Ao redor, algumas pessoas paradas, hesitantes, ligando para o CIOPs, tentando ajudar, mas sem saber exatamente o que fazer. O rapaz não parecia ouvir os apelos, como se estivesse em outro mundo, um mundo onde a dor era tão grande que só o silêncio do abismo poderia acolhê-lo. Fiquei ali, parado, sentindo um nó na garganta, enquanto a cena se desenrolava. Não sei se ele pulou. Não sei o que aconteceu depois. Mas aquela imagem ficou gravada em mim, como um filme que não para de rodar.
A dor Invisível
O rapaz no viaduto me fez pensar em tantas histórias que a música já contou. Em "Construção", Chico Buarque narra a queda de um trabalhador que, exausto, perde o controle e se despede da vida. A música é um retrato da sociedade que esmaga o indivíduo, mas também um alerta sobre a dor invisível que carregamos. Quantos de nós já não se sentiu como aquele rapaz, à beira de um abismo emocional, sem saber para onde ir ou a quem pedir ajuda?
Bob Dylan, em "Things have changed", fala sobre a loucura e o cansaço de um mundo em constante mudança. "Pessoas loucas, tempo estranho, estou cansado e não me canso", diz a letra. É como se o poeta estivesse descrevendo o rapaz do viaduto, alguém que, cansado de lutar, vê no vazio uma saída para a dor. Mas será que não há outra saída? Será que não podemos, como sociedade, estender a mão antes que seja tarde?

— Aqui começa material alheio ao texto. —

(** * A shallow embedding of the Store layer of the app store (src/src/db.ts)

    The Store wraps an IndexedDB object store "apps" (keyPath "id",
    autoIncrement) behind a lazily created, cached handle promise.  The
    object store itself is modelled after the IndexedDB semantics the code
    relies on (key generator, in-line keys, index ordering), and the four
    exported operations [addApp], [getAllApps], [getAppsByCategory] and
    [deleteApp] are translated over it.  Every asynchronous operation is
    modelled as one atomic state transition; the outcome of [openDB] is an
    input of the transition (it is decided by the browser, not the code). *)

From Stdlib Require Import List String ZArith QArith Bool Lia Permutation Sorted.
Import ListNotations.

Open Scope Z_scope.

Module Db.

(** ** Data model: [interface App] and [CATEGORIES] *)

Definition dbName : string := "AppStoreDB".
Definition dbVersion : Z := 5.

(** The record type.  The TypeScript union type of [category] is erased at
    run time, so the field holds a string; [is_category] is the union. *)
Record App := mkApp {
  id : option Z;
  name : string;
  description : string;
  file : list Byte.byte;
  fileName : string;
  fileType : string;
  fileSize : Z;
  uploadDate : string;
  ownerId : string;
  category : string;
  icon : option (list Byte.byte);
  iconType : option string
}.

Definition CATEGORIES : list string :=
  ["Games"; "Tools"; "Music"; "Images"; "Videos"; "Other"]%string.

Definition is_category (c : string) : bool :=
  existsb (String.eqb c) CATEGORIES.

(** [{ ...app, uploadDate: d }] *)
Definition with_uploadDate (d : string) (a : App) : App :=
  mkApp (id a) (name a) (description a) (file a) (fileName a) (fileType a)
    (fileSize a) d (ownerId a) (category a) (icon a) (iconType a).

(** The key generator writing the generated key into the in-line key path. *)
Definition with_id (k : Z) (a : App) : App :=
  mkApp (Some k) (name a) (description a) (file a) (fileName a) (fileType a)
    (fileSize a) (uploadDate a) (ownerId a) (category a) (icon a) (iconType a).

Em outro momento ele diz: "O Sr. Jinx e Senhorita Lucy, eles pularam em um lago"; O fato de Dylan trazer essa história em sua música mostra como a dor e o desespero são experiências humanas comuns. Não importa se é em um lago, em um viaduto ou em qualquer outro lugar: o sentimento de desamparo que leva alguém a considerar um ato extremo é algo que todos podemos, de alguma forma, compreender ou reconhecer. E isso não se limita à música de Dylan.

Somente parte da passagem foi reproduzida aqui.